Exercise aim → Keep to one stretch of the data below, the lines from the one with "username : pyval)" up to and including the one with "(** ** Observable events of a session *)", and return that stretch exactly.

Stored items

* * *

(** * cudaq: the persistent job ledger and the GPU-aware dispatch loop

    A shallow embedding of [cudaq.py].  The dispatcher is a Python script
    that keeps a ledger of shell commands in a JSONL file, probes the
    operating system for the liveness of launched processes, queries NVML
    for free GPU memory and launches pending commands on the GPU with the
    most free memory.

    Modelling choices.
    - A job is the dict written by the dispatcher: six fixed keys.  The
      [status] stays a string, as in the source.
    - Free memory is [free / 1024 / 1024] of an integer byte count; it is
      kept as an exact rational.
    - [free_mem_dict] is a Python dict: an association list in insertion
      order, assignment to an existing key keeping its position.
    - Effects are threaded through a state-and-exception monad [M].  The
      state is the content of the two files plus the chronological trace of
      system calls; the answers of the operating system and of NVML come
      from an oracle that may depend on everything that happened before.
    - The body of [while True] is the function [cycle]; [run_cudaq] runs
      the start-up part and then a given number of cycles.
    - Messages printed to the console, the creation of the log directory
      and the opening of the log file are not recorded in the trace. *)

From Stdlib Require Import ZArith QArith String Ascii Bool Lia Lqa.
From stdpp Require Import base list strings sorting.

Open Scope Z_scope.

(** ** Data model *)

Record job := mkJob {
  command : string;
  status : string;
  pid : option Z;
  gpu_id : option Z;
  start_time : option string;
  log_file : option string;
}.

#[global] Instance job_eq_dec : EqDecision job.
Proof. solve_decision. Defined.

Record config := mkConfig {
  gpu_ids : option (list Z);
  min_free_mem_mb : Q;
  poll_interval : Z;
  log_dir : string;
}.

(** [DEFAULT_CONFIG], without the two file names (the files themselves are
    part of the [world] below). *)
Definition DEFAULT_CONFIG : config :=
  {| gpu_ids := None; min_free_mem_mb := 6000%Q; poll_interval := 60;
     log_dir := "./logs" |}.

Definition set_status (s : string) (j : job) : job :=
  {| command := command j; status := s; pid := pid j; gpu_id := gpu_id j;
     start_time := start_time j; log_file := log_file j |}.

(** A record is terminal when its status is [completed] or [failed]. *)
Definition non_terminal (j : job) : bool :=
  String.eqb (status j) "pending" || String.eqb (status j) "running".

(** ** System calls, the world and the monad *)

Definition WNOHANG : Z := 1.

Inductive event :=
| EKill (p sig : Z)                 (* os.kill(p, sig) *)
| EWaitpid (p options : Z)          (* os.waitpid(p, options) *)
| EPopen (cmd : string) (gpu : Z) (log : string)
                                    (* subprocess.Popen(cmd, shell=True,
                                       env CUDA_VISIBLE_DEVICES=gpu,
                                       stdout=stderr=log) *)
| ERewrite (jobs : list job)        (* rewrite_jobs_file *)
| EAppend (j : job)                 (* save_job *)
| ENvmlInit
| ENvmlCount
| ENvmlMemory (gid : Z)
| ESleep (seconds : Z).
(** * TikTokApi.api.search: the paginated search driver

    A shallow embedding of [src/TikTokApi/api/search.py]: the async
    generator [Search.search_type] and its three facades [users],
    [general] and [keyword_suggestion].

    The generator is embedded as a function from a transport (the
    collaborator [Search.parent.make_request]) to the trace of
    observable events the generator produces, the way it ends, and the
    final state of the transport.  The [while] loop of the source need
    not terminate (a transport may answer empty pages with a truthy
    [has_more] forever), so the loop takes a fuel that bounds the number
    of pages fetched. *)

From Stdlib Require Import ZArith List String Ascii Bool Lia.
Import ListNotations.
Set Warnings "-register-all".
Open Scope string_scope.
Open Scope list_scope.
Open Scope Z_scope.

(** ** Python values as the transport decodes them from JSON

    A dict is an association list in insertion order; [dict_get] reads
    the first binding of a key.  Numbers are integers: a JSON float is
    neither iterable nor a mapping, so it would behave like [PInt]
    everywhere this module looks at a value. *)

Inductive pyval : Type :=
| PNone : pyval
| PBool (b : bool) : pyval
| PInt (z : Z) : pyval
| PStr (s : string) : pyval
| PList (l : list pyval) : pyval
| PDict (d : list (string * pyval)) : pyval.

Definition pydict : Type := list (string * pyval).

Fixpoint dict_lookup (d : pydict) (key : string) : option pyval :=
  match d with
  | [] => None
  | (k, v) :: d' => if String.eqb k key then Some v else dict_lookup d' key
  end.

(** [d.get(key, default)] on a dict. *)
Definition dict_get (d : pydict) (key : string) (default : pyval) : pyval :=
  match dict_lookup d key with
  | Some v => v
  | None => default
  end.

(** Python truthiness, as [not x] uses it. *)
Definition truthy (v : pyval) : bool :=
  match v with
  | PNone => false
  | PBool b => b
  | PInt z => negb (z =? 0)
  | PStr s => negb (String.eqb s "")
  | PList l => match l with [] => false | _ => true end
  | PDict d => match d with [] => false | _ => true end
  end.

(** ** Exceptions, result entities, requests *)

Inductive exn : Type :=
| InvalidResponseException (resp : pyval) (msg : string)
| AttributeError
| TypeError
| TransportError (what : string).

(** The entities built by [Search.parent.user], [Search.parent.video]
    and [Search.parent.keyword_suggestion], recorded with the arguments
    the source passes to each constructor. *)
Inductive item : Type :=
| User (sec_uid user_id username : pyval)
| Video
| KeywordSuggestion (keyword : pyval).

Record request : Type := mkRequest {
  url : string;
  params : pydict;
  headers : pyval;
  session_index : pyval
}.

(** What one awaited [make_request] gives back. *)
Inductive outcome : Type :=
| Ret (resp : pyval)
| Throw (e : exn).

(** ** Observable events of a session *)

Inductive event : Type :=
| EvCall (r : request) (o : outcome)
| EvPrint (resp : pyval)
| EvYield (i : item)
| EvWarn (msg : string).

Inductive ending : Type :=
| Returned
| Raised (e : exn)
| OutOfFuel.

Definition trace : Type := list event.

(** ** The generator monad: a trace and either an exception or a value *)

Definition Gen (A : Type) : Type := (trace * (exn + A))%type.

Definition ret {A} (a : A) : Gen A := ([], inr a).

Definition raise {A} (e : exn) : Gen A := ([], inl e).

Definition emit (ev : event) : Gen unit := ([ev], inr tt).

Definition yield (i : item) : Gen unit := emit (EvYield i).

Definition bind {A B} (m : Gen A) (f : A -> Gen B) : Gen B :=
  match m with
  | (tr, inl e) => (tr, inl e)
  | (tr, inr a) => let (tr', r) := f a in (tr ++ tr', r)
  end.

Definition lift {A} (r : exn + A) : Gen A := ([], r).

Notation "x <- m ;; k" := (bind m (fun x => k))
  (at level 61, m at next level, right associativity).
Notation "m ;;; k" := (bind m (fun _ => k))
  (at level 61, right associativity).

(** ** Attribute access and iteration on Python values *)

(** [v.get(key, default)]: only a dict has [get]. *)
Definition py_get (v : pyval) (key : string) (default : pyval) : exn + pyval :=
  match v with
  | PDict d => inr (dict_get d key default)
  | _ => inl AttributeError
  end.

Fixpoint chars (s : string) : list pyval :=
  match s with
  | EmptyString => []
  | String c s' => PStr (String c EmptyString) :: chars s'
  end.

(** [for x in v]: a list gives its elements, a dict its keys, a str its
    characters; the other values are not iterable. *)
Definition py_iter (v : pyval) : exn + list pyval :=
  match v with
  | PList l => inr l
  | PDict d => inr (map (fun kv => PStr (fst kv)) d)
  | PStr s => inr (chars s)
  | _ => inl TypeError
  end.

(** A [for] loop whose body threads the counter [found]. *)
Fixpoint for_each (xs : list pyval) (body : pyval -> Z -> Gen Z) (found : Z)
  : Gen Z :=
  match xs with
  | [] => ret found
  | x :: xs' => found' <- body x found ;; for_each xs' body found'
  end.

* * *

Reply →
| User (sec_uid user_id username : pyval)
| Video
| KeywordSuggestion (keyword : pyval).

Record request : Type := mkRequest {
  url : string;
  params : pydict;
  headers : pyval;
  session_index : pyval
}.

(** What one awaited [make_request] gives back. *)
Inductive outcome : Type :=
| Ret (resp : pyval)
| Throw (e : exn).

(** ** Observable events of a session *)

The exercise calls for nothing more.